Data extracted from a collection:
Segment Open

(* ===== verification/Torusdb.v ===== *)
(** The node's own database (src/db/torus.go over level_db.go) and the service in
    front of it (src/dkgnode/db.go): the shares and commitments of completed keys,
    the index of public keys, and what is known of other nodes.

    LevelDB is a finite map from keys to bytes; its opening, failing and iterating
    calls are the library's.  Every table has a one-byte prefix.  The methods of
    the service are a type of requests, [Call] is its dispatch; an [ethCommon.Address]
    is its bytes. *)
From Stdlib Require Import ZArith.
From stdpp Require Import gmap strings sorting.
From S2P Require Import Prelude BigInt Curve Effects.

(** ** Data *)

Record completedShare := mkCompletedShare { csSi : Z; csSiPrime : Z }.
Record KeygenStarted := mkKeygenStarted { ksStarted : bool }.
Record ConnectionDetails := mkConnectionDetails { cdTMP2PConnection : string; cdP2PConnection : string }.

Class TorusDBCodecs := {
  codec_completed_share :: Codec completedShare;
  codec_keygen_started :: Codec KeygenStarted;
  codec_point :: Codec Point;
  codec_matrix :: Codec (list (list Point));
}.

(** ** Keys and the database *)

Definition completedKeygenShareBytes : list Z := stringBytes "a".
Definition completedPSSShareBytes : list Z := stringBytes "b".
Definition completedShareCountBytes : list Z := stringBytes "c".
Definition keygenCommitmentMatrixBytes : list Z := stringBytes "d".
Definition pssCommitmentMatrixBytes : list Z := stringBytes "e".
Definition pubkeyToKeyIndexBytes : list Z := stringBytes "f".
Definition keygenIDBytes : list Z := stringBytes "g".
Definition keyIndexToPubKeyBytes : list Z := stringBytes "h".
Definition connectionDetailsBytes : list Z := stringBytes "i".
Definition nodePubKeyBytes : list Z := stringBytes "j".

Abbreviation TorusLDB := (gmap (list Z) (list Z)).

(** [Get] gives nil for a key that is not there. *)
Definition dbGet (t : TorusLDB) (key : list Z) : option (list Z) := t !! key.
Definition dbHas (t : TorusLDB) (key : list Z) : bool :=
  match dbGet t key with Some _ => true | None => false end.
Definition dbSet (t : TorusLDB) (key value : list Z) : TorusLDB := <[key := value]> t.

(** [bytes.Compare(a, b) < 0]. *)
Fixpoint bytes_ltb (a b : list Z) : bool :=
  match a, b with
  | _, [] => false
  | [], _ :: _ => true
  | x :: a', y :: b' => if x <? y then true else if y <? x then false else bytes_ltb a' b'
  end.

Definition bytes_le (a b : list Z) : Prop := bytes_ltb b a = false.

#[global] Instance bytes_le_dec a b : Decision (bytes_le a b).
Proof. unfold bytes_le. apply _. Defined.

(** LevelDB's own iterator: the keys it has still to visit, in their order. *)
Definition NewIterator (t : TorusLDB) : list (list Z) := merge_sort bytes_le (map_to_list t).*1.

(** Move to the first key at or after [start]. *)
Fixpoint Seek (start : list Z) (source : list (list Z)) : list (list Z) :=
  match source with
  | [] => []
  | key :: rest => if bytes_ltb key start then Seek start rest else source
  end.

Record goLevelDBIterator := mkGoLevelDBIterator { itSource : list (list Z); itEnd : list Z }.

Definition dbIterator (t : TorusLDB) (start stop : list Z) : goLevelDBIterator :=
  mkGoLevelDBIterator (Seek start (NewIterator t)) stop.

Definition Valid (itr : goLevelDBIterator) : bool :=
  match itSource itr with
  | [] => false
  | key :: _ => bytes_ltb key (itEnd itr)
  end.

Definition Next (itr : goLevelDBIterator) : goLevelDBIterator :=
  mkGoLevelDBIterator (tail (itSource itr)) (itEnd itr).

(** The counting loop, which ends when the iterator is no longer valid. *)
Fixpoint countValid (fuel : nat) (itr : goLevelDBIterator) (count : Z) : Z :=
  match fuel with
  | O => count
  | S fuel => if Valid itr then countValid fuel (Next itr) (count + 1) else count
  end.

Section ldb.
Context {DC : TorusDBCodecs}.

Definition errUnmarshal : string := "bijson: could not unmarshal".

Definition unmarshal {A} `{Codec A} (data : list Z) : res A :=
  match Unmarshal data with Some a => Ok a | None => Err errUnmarshal end.

(** Store what a successful serialisation gives. *)
Definition store {A} `{Codec A} (t : TorusLDB) (a : A) (f : list Z -> TorusLDB) : TorusLDB * option string :=
  match Marshal a with
  | Some b => (f b, None)
  | None => (t, Some errMarshal)
  end.

(** ** Operations (torus.go) *)

Definition StoreNodePubKey (t : TorusLDB) (nodeAddress : list Z) (pubKey : Point) : TorusLDB * option string :=
  store t pubKey (fun data => dbSet t (nodePubKeyBytes ++ nodeAddress) data).

Definition RetrieveNodePubKey (t : TorusLDB) (nodeAddress : list Z) : res Point :=
  match dbGet t (nodePubKeyBytes ++ nodeAddress) with
  | None => Err "could not find pubkey for nodeAddress"
  | Some data => unmarshal data
  end.

Definition StoreConnectionDetails (t : TorusLDB) (nodeAddress : list Z) (tmP2PConnection p2pConnection : string)
    : TorusLDB * option string :=
  (dbSet t (connectionDetailsBytes ++ nodeAddress)
     (stringBytes (Join [tmP2PConnection; p2pConnection] Delimiter1)), None).

Definition RetrieveConnectionDetails (t : TorusLDB) (nodeAddress : list Z) : res (string * string) :=
  match dbGet t (connectionDetailsBytes ++ nodeAddress) with
  | None => Err "could not get data from db for connection details"
  | Some data =>
      match Split (bytesString data) Delimiter1 with
      | [s0; s1] => Ok (s0, s1)
      | _ => Err "unexpected number of substrs in connection details stored data"
      end
  end.

Definition StoreKeygenCommitmentMatrix (t : TorusLDB) (keyIndex : Z) (c : list (list Point))
    : TorusLDB * option string :=
  store t c (fun b => dbSet t (keygenCommitmentMatrixBytes ++ Bytes keyIndex) b).

Definition StorePSSCommitmentMatrix (t : TorusLDB) (keyIndex : Z) (c : list (list Point))
    : TorusLDB * option string :=
  store t c (fun b => dbSet t (pssCommitmentMatrixBytes ++ Bytes keyIndex) b).

Definition RetrieveCommitmentMatrix (t : TorusLDB) (keyIndex : Z) : res (list (list Point)) :=
  match dbGet t (pssCommitmentMatrixBytes ++ Bytes keyIndex) with
  | Some b => unmarshal b
  | None =>
      match dbGet t (keygenCommitmentMatrixBytes ++ Bytes keyIndex) with
      | Some b => unmarshal b
      | None => Ok []
      end
  end.

Definition StorePublicKeyToKeyIndex (t : TorusLDB) (publicKey : Point) (keyIndex : Z) : TorusLDB * option string :=
  store t publicKey (fun b =>
    dbSet (dbSet t (pubkeyToKeyIndexBytes ++ b) (Bytes keyIndex)) (keyIndexToPubKeyBytes ++ Bytes keyIndex) b).

(** A key that is not there has index zero. *)
Definition RetrievePublicKeyToKeyIndex (t : TorusLDB) (publicKey : Point) : res Z :=
  b ← marshal publicKey;
  Ok (SetBytes (default [] (dbGet t (pubkeyToKeyIndexBytes ++ b)))).

Definition RetrieveKeyIndexToPublicKey (t : TorusLDB) (keyIndex : Z) : res Point :=
  unmarshal (default [] (dbGet t (keyIndexToPubKeyBytes ++ Bytes keyIndex))).

Definition KeyIndexToPublicKeyExists (t : TorusLDB) (keyIndex : Z) : bool :=
  dbHas t (keyIndexToPubKeyBytes ++ Bytes keyIndex).

Definition StoreCompletedKeygenShare (t : TorusLDB) (keyIndex si siprime : Z) : TorusLDB * option string :=
  store t (mkCompletedShare si siprime) (fun b =>
    dbSet (dbSet t (completedKeygenShareBytes ++ Bytes keyIndex) b)
      (completedShareCountBytes ++ Bytes keyIndex) (stringBytes "1")).

Definition StoreCompletedPSSShare (t : TorusLDB) (keyIndex si siprime : Z) : TorusLDB * option string :=
  store t (mkCompletedShare si siprime) (fun b =>
    dbSet (dbSet t (completedPSSShareBytes ++ Bytes keyIndex) b)
      (completedShareCountBytes ++ Bytes keyIndex) (stringBytes "1")).

(** [None] is the nil shares of a key that has none. *)
Definition RetrieveCompletedShare (t : TorusLDB) (keyIndex : Z) : res (option completedShare) :=
  match dbGet t (completedPSSShareBytes ++ Bytes keyIndex) with
  | Some b => s ← unmarshal b; Ok (Some s)
  | None =>
      match dbGet t (completedKeygenShareBytes ++ Bytes keyIndex) with
      | Some b => s ← unmarshal b; Ok (Some s)
      | None => Ok None
      end
  end.

Definition GetShareCount (t : TorusLDB) : Z :=
  let endBytes := (fun x => x + 1) <$> completedShareCountBytes in
  let itr := dbIterator t completedShareCountBytes endBytes in
  countValid (length (itSource itr)) itr 0.

Definition SetKeygenStarted (t : TorusLDB) (keygenID : string) (started : bool) : TorusLDB :=
  dbSet t (keygenIDBytes ++ stringBytes keygenID) (default [] (Marshal (mkKeygenStarted started))).

Definition GetKeygenStarted (t : TorusLDB) (keygenID : string) : bool :=
  match dbGet t (keygenIDBytes ++ stringBytes keygenID) with
  | None => false
  | Some data => ksStarted (default (mkKeygenStarted false) (Unmarshal data))
  end.

(** ** The service (db.go) *)

Inductive dbRequest :=
  | store_node_pub_key (nodeAddress : list Z) (pubKey : Point)
  | retrieve_node_pub_key (nodeAddress : list Z)
  | store_connection_details (nodeAddress : list Z) (connectionDetails : ConnectionDetails)
  | retrieve_connection_details (nodeAddress : list Z)
  | store_keygen_commitment_matrix (keyIndex : Z) (c : list (list Point))
  | store_PSS_commitment_matrix (keyIndex : Z) (c : list (list Point))
  | store_completed_keygen_share (keyIndex si siprime : Z)
  | store_completed_PSS_share (keyIndex si siprime : Z)
  | store_public_key_to_index (publicKey : Point) (keyIndex : Z)
  | retrieve_commitment_matrix (keyIndex : Z)
  | retrieve_public_key_to_index (publicKey : Point)
  | retrieve_index_to_public_key (keyIndex : Z)
  | index_to_public_key_exists (keyIndex : Z)
  | retrieve_completed_share (keyIndex : Z)
  | get_share_count
  | get_keygen_started (keygenID : string)
  | set_keygen_started (keygenID : string) (started : bool).

Inductive dbData :=
  | NoData
  | DataPoint (P : Point)
  | DataConnection (d : ConnectionDetails)
  | DataMatrix (c : list (list Point))
  | DataInt (i : Z)
  | DataShare (Si Siprime : Z)
  | DataBool (b : bool).

Record MethodResponse := mkMethodResponse { mrData : dbData; mrError : option string }.

(** A value and an error, as Go returns them: the zero value comes with an error.
    Nothing panics here. *)
Definition respond {A} (r : res A) (zero : dbData) (f : A -> dbData) : MethodResponse :=
  match r with
  | Ok a => mkMethodResponse (f a) None
  | Err e => mkMethodResponse zero (Some e)
  | Panic => mkMethodResponse zero None
  end.

Definition stored (r : TorusLDB * option string) : TorusLDB * MethodResponse :=
  (fst r, mkMethodResponse NoData (snd r)).

Definition Call (t : TorusLDB) (req : dbRequest) : TorusLDB * MethodResponse :=
  match req with
  | store_node_pub_key a P => stored (StoreNodePubKey t a P)
  | retrieve_node_pub_key a => (t, respond (RetrieveNodePubKey t a) (DataPoint PointO) DataPoint)
  | store_connection_details a d =>
      stored (StoreConnectionDetails t a (cdTMP2PConnection d) (cdP2PConnection d))
  | retrieve_connection_details a =>
      (t, respond (RetrieveConnectionDetails t a) (DataConnection (mkConnectionDetails EmptyString EmptyString))
            (fun '(s0, s1) => DataConnection (mkConnectionDetails s0 s1)))
  | store_keygen_commitment_matrix i c => stored (StoreKeygenCommitmentMatrix t i c)
  | store_PSS_commitment_matrix i c => stored (StorePSSCommitmentMatrix t i c)
  | store_completed_keygen_share i si siprime => stored (StoreCompletedKeygenShare t i si siprime)
  | store_completed_PSS_share i si siprime => stored (StoreCompletedPSSShare t i si siprime)
  | store_public_key_to_index P i => stored (StorePublicKeyToKeyIndex t P i)
  | retrieve_commitment_matrix i => (t, respond (RetrieveCommitmentMatrix t i) NoData DataMatrix)
  | retrieve_public_key_to_index P => (t, respond (RetrievePublicKeyToKeyIndex t P) (DataInt (-1)) DataInt)
  | retrieve_index_to_public_key i => (t, respond (RetrieveKeyIndexToPublicKey t i) (DataPoint PointO) DataPoint)
  | index_to_public_key_exists i => (t, mkMethodResponse (DataBool (KeyIndexToPublicKeyExists t i)) None)
  | retrieve_completed_share i =>
      (t, respond (RetrieveCompletedShare t i) (DataShare 0 0) (fun o =>
            match o with Some s => DataShare (csSi s) (csSiPrime s) | None => DataShare 0 0 end))
  | get_share_count => (t, mkMethodResponse (DataInt (GetShareCount t)) None)
  | get_keygen_started id => (t, mkMethodResponse (DataBool (GetKeygenStarted t id)) None)
  | set_keygen_started id b => (SetKeygenStarted t id b, mkMethodResponse NoData None)
  end.

End ldb.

Segment Closed

What the exercise asks: Would you please set down the lines from the one with "mkMethodResponse NoData None)" to the end of the data above, exactly and without any other lines?

Task result:
  | set_keygen_started id b => (SetKeygenStarted t id b, mkMethodResponse NoData None)
  end.

End ldb.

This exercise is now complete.